→ **What you should do**
Within the material below, locate the line with "apply wp_bind. eapply wp_mono; [apply (alloc_chain_spec" and the line with "- f_equal. destruct", then return those two lines and all lines between them, exactly as written.
Data Start Marker
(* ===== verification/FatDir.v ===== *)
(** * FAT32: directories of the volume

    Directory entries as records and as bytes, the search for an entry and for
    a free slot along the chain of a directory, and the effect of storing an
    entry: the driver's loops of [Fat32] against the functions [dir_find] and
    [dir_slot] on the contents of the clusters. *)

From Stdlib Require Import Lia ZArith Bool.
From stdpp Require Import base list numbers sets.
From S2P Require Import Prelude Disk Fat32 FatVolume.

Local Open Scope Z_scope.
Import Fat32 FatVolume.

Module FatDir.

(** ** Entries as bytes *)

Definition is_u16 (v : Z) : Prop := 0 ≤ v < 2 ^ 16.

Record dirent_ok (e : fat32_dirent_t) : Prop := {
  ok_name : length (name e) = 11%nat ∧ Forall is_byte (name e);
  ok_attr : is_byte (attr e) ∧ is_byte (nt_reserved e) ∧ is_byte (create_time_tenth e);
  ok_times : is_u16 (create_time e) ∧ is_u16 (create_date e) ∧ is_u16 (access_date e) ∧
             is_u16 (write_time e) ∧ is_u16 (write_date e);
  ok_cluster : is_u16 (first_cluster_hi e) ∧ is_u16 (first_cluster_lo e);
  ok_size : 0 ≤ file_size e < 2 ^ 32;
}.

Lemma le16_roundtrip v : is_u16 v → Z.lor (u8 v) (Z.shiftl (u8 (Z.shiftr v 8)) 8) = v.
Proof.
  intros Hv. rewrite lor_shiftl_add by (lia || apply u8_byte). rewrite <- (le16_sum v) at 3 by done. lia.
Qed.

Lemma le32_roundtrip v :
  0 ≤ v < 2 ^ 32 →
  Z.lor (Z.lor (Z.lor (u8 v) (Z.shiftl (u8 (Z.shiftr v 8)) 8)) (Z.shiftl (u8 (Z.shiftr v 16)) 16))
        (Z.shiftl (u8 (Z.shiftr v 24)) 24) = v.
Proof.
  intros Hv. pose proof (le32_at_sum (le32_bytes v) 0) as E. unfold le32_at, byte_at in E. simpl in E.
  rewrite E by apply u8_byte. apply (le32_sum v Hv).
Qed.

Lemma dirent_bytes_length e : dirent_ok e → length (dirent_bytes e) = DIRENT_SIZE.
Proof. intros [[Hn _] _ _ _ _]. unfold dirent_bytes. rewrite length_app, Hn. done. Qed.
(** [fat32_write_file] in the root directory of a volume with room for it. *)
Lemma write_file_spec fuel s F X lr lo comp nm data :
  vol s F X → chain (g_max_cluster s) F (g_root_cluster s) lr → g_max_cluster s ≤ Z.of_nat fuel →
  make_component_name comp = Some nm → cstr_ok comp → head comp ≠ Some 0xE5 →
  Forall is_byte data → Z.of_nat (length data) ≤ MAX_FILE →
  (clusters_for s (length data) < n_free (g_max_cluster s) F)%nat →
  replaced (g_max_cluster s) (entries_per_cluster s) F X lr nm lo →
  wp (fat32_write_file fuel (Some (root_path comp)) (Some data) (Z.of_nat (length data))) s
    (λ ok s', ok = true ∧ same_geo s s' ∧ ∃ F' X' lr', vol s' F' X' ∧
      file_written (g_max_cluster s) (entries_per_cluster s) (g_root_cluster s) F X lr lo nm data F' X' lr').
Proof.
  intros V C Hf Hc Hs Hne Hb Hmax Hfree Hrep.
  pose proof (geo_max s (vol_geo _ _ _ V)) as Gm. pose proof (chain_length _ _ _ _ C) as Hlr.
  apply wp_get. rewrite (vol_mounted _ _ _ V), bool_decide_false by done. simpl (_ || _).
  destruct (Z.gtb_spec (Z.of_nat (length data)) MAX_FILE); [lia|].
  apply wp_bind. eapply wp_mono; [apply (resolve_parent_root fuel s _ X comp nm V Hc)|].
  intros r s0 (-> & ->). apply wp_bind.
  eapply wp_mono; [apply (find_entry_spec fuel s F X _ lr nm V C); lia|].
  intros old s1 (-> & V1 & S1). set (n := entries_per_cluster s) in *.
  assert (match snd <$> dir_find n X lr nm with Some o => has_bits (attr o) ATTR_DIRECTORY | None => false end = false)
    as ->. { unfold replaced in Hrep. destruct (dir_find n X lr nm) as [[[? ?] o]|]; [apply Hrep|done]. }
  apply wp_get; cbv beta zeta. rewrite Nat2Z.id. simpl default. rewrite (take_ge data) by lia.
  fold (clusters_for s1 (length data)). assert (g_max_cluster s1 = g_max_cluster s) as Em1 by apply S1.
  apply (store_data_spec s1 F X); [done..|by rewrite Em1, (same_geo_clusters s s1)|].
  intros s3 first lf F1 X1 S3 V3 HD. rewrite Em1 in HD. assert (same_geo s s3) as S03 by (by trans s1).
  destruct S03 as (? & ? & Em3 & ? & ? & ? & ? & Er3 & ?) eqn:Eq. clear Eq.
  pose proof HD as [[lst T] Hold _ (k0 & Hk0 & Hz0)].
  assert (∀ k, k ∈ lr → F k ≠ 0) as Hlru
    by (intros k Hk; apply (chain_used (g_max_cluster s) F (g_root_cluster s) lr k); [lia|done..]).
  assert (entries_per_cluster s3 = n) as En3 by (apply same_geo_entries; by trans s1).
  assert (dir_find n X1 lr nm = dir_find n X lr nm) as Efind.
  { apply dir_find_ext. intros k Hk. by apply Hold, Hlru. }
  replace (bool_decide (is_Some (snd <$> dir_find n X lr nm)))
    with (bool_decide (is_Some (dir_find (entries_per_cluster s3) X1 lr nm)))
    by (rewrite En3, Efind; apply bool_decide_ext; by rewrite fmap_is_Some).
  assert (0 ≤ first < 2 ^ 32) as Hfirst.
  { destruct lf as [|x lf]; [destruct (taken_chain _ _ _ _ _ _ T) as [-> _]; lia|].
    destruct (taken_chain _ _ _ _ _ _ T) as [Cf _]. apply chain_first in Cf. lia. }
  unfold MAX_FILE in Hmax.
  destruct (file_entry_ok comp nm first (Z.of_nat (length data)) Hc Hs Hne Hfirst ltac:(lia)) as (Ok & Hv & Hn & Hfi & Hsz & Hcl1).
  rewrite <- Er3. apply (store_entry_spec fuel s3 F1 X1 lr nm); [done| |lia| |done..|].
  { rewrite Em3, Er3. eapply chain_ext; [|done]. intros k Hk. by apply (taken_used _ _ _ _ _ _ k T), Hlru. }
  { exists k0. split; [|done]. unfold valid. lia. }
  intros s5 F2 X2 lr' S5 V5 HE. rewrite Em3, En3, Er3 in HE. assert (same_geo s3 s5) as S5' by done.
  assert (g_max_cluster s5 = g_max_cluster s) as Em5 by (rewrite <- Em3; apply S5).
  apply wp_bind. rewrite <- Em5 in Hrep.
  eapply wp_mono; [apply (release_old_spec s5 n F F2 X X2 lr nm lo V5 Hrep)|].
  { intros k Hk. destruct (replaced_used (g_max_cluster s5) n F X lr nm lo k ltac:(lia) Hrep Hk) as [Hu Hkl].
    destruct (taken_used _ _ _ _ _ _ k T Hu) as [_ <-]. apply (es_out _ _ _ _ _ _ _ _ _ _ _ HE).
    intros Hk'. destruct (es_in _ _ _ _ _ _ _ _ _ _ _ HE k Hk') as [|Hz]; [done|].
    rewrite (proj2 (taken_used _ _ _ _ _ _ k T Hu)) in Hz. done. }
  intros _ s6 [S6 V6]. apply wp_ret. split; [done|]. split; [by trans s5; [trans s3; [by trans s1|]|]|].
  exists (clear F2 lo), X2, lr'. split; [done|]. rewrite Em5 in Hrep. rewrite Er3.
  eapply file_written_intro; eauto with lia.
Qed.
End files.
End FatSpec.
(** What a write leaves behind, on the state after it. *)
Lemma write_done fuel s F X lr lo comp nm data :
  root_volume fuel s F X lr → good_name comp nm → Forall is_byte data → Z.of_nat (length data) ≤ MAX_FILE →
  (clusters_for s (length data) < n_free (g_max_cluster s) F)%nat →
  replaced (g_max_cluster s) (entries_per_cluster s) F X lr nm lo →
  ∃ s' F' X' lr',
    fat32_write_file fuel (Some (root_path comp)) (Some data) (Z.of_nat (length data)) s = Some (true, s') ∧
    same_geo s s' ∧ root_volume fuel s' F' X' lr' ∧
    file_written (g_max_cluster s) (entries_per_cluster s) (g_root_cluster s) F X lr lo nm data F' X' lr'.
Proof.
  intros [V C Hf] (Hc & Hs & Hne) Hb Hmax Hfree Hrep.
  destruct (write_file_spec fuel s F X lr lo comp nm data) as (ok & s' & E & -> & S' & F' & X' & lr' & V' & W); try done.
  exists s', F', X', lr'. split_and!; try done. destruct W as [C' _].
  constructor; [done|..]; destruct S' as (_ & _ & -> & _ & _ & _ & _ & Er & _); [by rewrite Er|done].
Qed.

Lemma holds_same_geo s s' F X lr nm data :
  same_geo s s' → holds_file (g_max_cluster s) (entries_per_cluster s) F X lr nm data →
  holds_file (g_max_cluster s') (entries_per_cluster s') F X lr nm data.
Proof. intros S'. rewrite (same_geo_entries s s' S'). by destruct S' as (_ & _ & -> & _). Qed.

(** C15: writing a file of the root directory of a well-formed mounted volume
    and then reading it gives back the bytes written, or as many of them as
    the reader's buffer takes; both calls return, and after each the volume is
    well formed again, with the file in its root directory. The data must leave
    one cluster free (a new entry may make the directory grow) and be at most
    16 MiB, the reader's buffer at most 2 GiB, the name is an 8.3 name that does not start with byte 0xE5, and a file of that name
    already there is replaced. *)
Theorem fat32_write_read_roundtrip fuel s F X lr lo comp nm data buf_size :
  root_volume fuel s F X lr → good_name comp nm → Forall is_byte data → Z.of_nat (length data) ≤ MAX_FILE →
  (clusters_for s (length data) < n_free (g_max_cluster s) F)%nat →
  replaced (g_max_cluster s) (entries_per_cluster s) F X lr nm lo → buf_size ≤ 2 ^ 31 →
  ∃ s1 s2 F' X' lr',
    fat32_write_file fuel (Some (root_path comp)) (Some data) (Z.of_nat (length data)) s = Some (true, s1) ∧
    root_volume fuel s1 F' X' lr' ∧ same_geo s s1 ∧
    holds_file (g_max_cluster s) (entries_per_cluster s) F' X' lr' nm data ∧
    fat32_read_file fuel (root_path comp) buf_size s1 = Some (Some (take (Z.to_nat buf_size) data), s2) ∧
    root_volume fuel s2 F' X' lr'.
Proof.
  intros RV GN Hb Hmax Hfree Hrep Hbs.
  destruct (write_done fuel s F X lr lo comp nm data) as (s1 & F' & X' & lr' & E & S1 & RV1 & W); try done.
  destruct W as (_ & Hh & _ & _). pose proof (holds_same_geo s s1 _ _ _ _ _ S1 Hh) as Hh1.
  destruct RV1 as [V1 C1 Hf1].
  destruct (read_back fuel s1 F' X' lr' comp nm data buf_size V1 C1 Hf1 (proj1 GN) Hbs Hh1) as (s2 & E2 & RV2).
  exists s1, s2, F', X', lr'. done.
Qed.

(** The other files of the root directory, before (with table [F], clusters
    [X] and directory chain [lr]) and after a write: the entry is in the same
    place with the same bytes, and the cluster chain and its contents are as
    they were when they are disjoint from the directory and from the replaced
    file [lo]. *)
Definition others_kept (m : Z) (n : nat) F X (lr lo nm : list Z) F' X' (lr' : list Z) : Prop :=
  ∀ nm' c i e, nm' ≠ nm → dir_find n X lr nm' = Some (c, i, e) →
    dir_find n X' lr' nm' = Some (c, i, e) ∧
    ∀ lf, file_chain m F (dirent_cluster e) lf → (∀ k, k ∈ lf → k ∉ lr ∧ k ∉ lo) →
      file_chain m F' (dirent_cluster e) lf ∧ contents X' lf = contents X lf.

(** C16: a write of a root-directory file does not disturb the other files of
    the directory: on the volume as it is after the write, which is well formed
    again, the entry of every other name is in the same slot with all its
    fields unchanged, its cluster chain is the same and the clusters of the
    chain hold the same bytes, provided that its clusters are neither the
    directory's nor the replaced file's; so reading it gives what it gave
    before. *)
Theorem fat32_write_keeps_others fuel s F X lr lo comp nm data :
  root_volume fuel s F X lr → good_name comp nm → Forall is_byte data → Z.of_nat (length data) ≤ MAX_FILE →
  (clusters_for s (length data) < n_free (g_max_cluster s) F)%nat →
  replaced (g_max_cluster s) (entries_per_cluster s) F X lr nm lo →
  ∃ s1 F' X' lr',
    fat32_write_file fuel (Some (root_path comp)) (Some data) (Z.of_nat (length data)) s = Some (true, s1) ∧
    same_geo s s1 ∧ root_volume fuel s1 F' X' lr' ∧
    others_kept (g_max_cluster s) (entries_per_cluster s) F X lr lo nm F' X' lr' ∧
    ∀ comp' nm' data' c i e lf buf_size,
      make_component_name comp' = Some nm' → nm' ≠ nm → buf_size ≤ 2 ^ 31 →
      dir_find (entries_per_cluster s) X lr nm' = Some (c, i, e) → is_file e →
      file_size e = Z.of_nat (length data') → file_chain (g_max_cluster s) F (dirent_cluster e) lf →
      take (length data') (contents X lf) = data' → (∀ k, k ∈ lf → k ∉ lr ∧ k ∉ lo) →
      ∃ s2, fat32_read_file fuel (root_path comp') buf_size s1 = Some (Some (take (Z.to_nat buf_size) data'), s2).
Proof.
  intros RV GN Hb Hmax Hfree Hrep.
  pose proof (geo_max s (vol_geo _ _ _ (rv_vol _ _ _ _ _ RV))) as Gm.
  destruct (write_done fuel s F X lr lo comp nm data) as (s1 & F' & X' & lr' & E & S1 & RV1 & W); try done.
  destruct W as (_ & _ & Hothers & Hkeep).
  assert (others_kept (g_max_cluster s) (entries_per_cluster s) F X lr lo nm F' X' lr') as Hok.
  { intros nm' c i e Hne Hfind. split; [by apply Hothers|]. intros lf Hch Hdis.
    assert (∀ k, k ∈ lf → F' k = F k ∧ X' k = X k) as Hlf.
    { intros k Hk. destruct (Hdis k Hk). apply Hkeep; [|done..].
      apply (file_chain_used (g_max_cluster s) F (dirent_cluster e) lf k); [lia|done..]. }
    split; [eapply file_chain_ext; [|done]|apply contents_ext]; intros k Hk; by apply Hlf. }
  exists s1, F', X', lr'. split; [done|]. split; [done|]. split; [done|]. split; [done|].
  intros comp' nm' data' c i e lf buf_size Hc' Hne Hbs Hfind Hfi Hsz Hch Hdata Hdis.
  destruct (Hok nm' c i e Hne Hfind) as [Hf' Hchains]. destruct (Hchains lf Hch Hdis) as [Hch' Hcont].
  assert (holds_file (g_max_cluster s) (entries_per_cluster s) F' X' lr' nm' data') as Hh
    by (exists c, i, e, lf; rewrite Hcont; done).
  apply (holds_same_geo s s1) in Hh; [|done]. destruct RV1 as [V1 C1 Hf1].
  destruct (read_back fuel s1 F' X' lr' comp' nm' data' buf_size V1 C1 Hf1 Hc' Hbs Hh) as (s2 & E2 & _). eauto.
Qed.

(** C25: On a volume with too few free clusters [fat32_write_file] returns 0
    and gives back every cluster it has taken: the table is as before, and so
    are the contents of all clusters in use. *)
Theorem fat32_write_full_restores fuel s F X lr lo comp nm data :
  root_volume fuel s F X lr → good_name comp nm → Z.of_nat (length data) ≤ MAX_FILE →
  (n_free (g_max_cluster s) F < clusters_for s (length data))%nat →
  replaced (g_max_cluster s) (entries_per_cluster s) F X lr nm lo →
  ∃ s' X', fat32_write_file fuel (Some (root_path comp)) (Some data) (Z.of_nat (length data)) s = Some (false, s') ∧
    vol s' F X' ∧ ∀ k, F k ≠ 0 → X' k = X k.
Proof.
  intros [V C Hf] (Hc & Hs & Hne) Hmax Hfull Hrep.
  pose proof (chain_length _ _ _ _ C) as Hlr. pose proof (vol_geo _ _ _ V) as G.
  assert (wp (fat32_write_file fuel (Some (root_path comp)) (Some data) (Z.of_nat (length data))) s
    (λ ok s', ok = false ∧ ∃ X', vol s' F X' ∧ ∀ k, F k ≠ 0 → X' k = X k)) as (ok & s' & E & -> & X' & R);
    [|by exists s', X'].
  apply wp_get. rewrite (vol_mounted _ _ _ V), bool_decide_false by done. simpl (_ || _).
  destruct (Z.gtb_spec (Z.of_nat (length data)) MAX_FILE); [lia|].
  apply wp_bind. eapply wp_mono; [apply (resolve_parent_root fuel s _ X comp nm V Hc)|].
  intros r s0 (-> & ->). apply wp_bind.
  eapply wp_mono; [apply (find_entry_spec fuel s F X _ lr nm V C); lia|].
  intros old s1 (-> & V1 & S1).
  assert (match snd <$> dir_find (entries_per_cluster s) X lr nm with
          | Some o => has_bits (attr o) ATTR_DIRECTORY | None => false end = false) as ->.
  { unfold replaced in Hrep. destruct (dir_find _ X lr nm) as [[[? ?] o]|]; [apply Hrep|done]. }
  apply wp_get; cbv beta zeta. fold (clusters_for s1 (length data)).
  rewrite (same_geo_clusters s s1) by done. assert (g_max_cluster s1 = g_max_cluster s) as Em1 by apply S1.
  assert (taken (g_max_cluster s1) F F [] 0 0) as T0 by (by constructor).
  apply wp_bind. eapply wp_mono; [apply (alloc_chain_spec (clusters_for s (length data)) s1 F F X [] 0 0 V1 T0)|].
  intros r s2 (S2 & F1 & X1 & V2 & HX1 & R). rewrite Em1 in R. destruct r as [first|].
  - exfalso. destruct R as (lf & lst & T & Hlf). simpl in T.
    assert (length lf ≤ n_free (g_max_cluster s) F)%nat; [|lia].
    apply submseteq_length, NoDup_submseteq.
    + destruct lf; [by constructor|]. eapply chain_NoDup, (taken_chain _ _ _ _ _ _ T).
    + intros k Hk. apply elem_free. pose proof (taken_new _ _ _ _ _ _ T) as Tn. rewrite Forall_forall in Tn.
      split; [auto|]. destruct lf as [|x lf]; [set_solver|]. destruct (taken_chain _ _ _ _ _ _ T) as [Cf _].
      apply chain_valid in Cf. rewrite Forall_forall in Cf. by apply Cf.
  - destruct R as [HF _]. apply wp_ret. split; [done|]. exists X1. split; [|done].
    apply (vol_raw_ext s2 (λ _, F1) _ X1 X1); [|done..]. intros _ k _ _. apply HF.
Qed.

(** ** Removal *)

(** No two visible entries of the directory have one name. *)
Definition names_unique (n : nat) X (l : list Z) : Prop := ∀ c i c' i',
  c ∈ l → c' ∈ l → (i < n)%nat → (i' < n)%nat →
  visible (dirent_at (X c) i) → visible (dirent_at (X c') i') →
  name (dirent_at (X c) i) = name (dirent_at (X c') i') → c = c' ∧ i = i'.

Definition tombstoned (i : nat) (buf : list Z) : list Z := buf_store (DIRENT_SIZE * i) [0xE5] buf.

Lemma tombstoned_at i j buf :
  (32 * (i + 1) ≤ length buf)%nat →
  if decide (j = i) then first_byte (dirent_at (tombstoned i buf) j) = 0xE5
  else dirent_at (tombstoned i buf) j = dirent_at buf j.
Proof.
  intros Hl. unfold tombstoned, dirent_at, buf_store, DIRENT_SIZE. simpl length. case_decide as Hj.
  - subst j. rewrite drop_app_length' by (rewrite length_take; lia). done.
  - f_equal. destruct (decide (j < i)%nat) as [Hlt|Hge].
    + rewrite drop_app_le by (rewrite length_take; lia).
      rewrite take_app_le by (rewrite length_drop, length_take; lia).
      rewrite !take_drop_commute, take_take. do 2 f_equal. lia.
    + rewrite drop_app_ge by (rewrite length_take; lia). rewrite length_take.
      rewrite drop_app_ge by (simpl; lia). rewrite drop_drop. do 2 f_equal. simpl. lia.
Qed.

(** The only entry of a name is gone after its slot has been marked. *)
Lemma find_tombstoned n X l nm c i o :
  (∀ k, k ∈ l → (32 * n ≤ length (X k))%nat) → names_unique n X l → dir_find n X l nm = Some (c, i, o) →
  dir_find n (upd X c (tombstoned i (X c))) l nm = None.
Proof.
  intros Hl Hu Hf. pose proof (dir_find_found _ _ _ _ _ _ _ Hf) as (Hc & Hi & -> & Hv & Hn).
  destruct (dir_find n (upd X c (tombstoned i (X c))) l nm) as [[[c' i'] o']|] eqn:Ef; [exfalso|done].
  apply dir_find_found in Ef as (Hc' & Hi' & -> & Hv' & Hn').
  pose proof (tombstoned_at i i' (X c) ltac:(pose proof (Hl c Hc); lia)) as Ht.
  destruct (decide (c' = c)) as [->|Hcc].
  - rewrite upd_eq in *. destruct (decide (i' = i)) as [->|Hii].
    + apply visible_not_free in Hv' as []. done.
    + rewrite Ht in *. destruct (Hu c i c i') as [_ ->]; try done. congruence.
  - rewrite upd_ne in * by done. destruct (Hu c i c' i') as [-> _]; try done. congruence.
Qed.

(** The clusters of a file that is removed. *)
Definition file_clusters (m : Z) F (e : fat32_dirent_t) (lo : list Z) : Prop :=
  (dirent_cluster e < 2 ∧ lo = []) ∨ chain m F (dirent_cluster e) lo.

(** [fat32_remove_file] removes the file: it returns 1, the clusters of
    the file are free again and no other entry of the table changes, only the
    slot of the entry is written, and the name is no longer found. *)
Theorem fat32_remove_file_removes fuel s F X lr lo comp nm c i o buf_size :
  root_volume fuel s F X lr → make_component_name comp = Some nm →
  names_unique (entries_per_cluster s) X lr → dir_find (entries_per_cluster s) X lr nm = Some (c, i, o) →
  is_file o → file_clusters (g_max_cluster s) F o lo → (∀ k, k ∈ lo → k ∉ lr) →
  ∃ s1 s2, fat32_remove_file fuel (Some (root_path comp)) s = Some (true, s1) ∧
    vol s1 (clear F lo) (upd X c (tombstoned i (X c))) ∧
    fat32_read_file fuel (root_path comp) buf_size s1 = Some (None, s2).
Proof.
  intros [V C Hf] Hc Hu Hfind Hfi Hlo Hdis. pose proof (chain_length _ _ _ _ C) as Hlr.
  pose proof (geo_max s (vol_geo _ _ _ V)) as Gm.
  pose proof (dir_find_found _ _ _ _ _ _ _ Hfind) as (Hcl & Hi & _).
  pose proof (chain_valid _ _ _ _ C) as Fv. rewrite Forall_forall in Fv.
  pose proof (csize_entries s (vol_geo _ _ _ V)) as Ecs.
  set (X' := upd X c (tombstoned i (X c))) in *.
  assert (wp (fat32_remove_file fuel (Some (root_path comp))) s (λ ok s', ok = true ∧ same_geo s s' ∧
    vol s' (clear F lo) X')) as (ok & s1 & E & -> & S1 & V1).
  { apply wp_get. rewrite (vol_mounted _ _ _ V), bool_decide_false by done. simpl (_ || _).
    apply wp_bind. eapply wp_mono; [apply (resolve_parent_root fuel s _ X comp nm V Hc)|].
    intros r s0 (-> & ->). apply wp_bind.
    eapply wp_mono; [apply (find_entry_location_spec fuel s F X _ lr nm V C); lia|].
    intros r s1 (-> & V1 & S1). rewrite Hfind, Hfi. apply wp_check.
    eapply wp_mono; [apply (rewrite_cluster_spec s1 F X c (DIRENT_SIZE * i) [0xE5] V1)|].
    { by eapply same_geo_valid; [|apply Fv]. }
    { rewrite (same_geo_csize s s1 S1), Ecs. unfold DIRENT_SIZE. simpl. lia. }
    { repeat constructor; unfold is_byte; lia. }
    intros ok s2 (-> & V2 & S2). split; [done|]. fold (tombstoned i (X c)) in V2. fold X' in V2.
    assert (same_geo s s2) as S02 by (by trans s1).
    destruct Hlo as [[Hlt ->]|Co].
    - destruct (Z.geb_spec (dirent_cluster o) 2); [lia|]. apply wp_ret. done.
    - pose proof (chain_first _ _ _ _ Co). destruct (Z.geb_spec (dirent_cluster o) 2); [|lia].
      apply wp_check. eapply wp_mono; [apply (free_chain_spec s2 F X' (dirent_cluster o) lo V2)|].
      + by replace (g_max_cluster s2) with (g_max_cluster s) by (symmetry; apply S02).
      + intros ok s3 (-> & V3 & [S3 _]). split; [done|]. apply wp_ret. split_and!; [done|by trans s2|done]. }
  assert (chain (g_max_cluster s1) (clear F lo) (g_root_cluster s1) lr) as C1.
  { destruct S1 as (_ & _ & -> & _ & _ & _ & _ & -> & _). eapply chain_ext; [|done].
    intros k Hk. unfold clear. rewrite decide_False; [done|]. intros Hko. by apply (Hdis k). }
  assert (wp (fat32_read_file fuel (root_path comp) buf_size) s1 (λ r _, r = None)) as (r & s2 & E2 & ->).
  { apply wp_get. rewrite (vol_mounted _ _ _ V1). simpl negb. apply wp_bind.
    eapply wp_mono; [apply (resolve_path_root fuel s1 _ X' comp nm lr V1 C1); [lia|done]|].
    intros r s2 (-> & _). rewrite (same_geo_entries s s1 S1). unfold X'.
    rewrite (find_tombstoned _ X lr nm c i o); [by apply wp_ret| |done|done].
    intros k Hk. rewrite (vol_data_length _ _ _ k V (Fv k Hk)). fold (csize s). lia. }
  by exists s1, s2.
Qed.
Data End Marker
→ **Response box**
  apply wp_bind. eapply wp_mono; [apply (alloc_chain_spec (clusters_for s (length data)) s1 F F X [] 0 0 V1 T0)|].
  intros r s2 (S2 & F1 & X1 & V2 & HX1 & R). rewrite Em1 in R. destruct r as [first|].
  - exfalso. destruct R as (lf & lst & T & Hlf). simpl in T.
    assert (length lf ≤ n_free (g_max_cluster s) F)%nat; [|lia].
    apply submseteq_length, NoDup_submseteq.
    + destruct lf; [by constructor|]. eapply chain_NoDup, (taken_chain _ _ _ _ _ _ T).
    + intros k Hk. apply elem_free. pose proof (taken_new _ _ _ _ _ _ T) as Tn. rewrite Forall_forall in Tn.
      split; [auto|]. destruct lf as [|x lf]; [set_solver|]. destruct (taken_chain _ _ _ _ _ _ T) as [Cf _].
      apply chain_valid in Cf. rewrite Forall_forall in Cf. by apply Cf.
  - destruct R as [HF _]. apply wp_ret. split; [done|]. exists X1. split; [|done].
    apply (vol_raw_ext s2 (λ _, F1) _ X1 X1); [|done..]. intros _ k _ _. apply HF.
Qed.

(** ** Removal *)

(** No two visible entries of the directory have one name. *)
Definition names_unique (n : nat) X (l : list Z) : Prop := ∀ c i c' i',
  c ∈ l → c' ∈ l → (i < n)%nat → (i' < n)%nat →
  visible (dirent_at (X c) i) → visible (dirent_at (X c') i') →
  name (dirent_at (X c) i) = name (dirent_at (X c') i') → c = c' ∧ i = i'.

Definition tombstoned (i : nat) (buf : list Z) : list Z := buf_store (DIRENT_SIZE * i) [0xE5] buf.

Lemma tombstoned_at i j buf :
  (32 * (i + 1) ≤ length buf)%nat →
  if decide (j = i) then first_byte (dirent_at (tombstoned i buf) j) = 0xE5
  else dirent_at (tombstoned i buf) j = dirent_at buf j.
Proof.
  intros Hl. unfold tombstoned, dirent_at, buf_store, DIRENT_SIZE. simpl length. case_decide as Hj.
  - subst j. rewrite drop_app_length' by (rewrite length_take; lia). done.
  - f_equal. destruct (decide (j < i)%nat) as [Hlt|Hge].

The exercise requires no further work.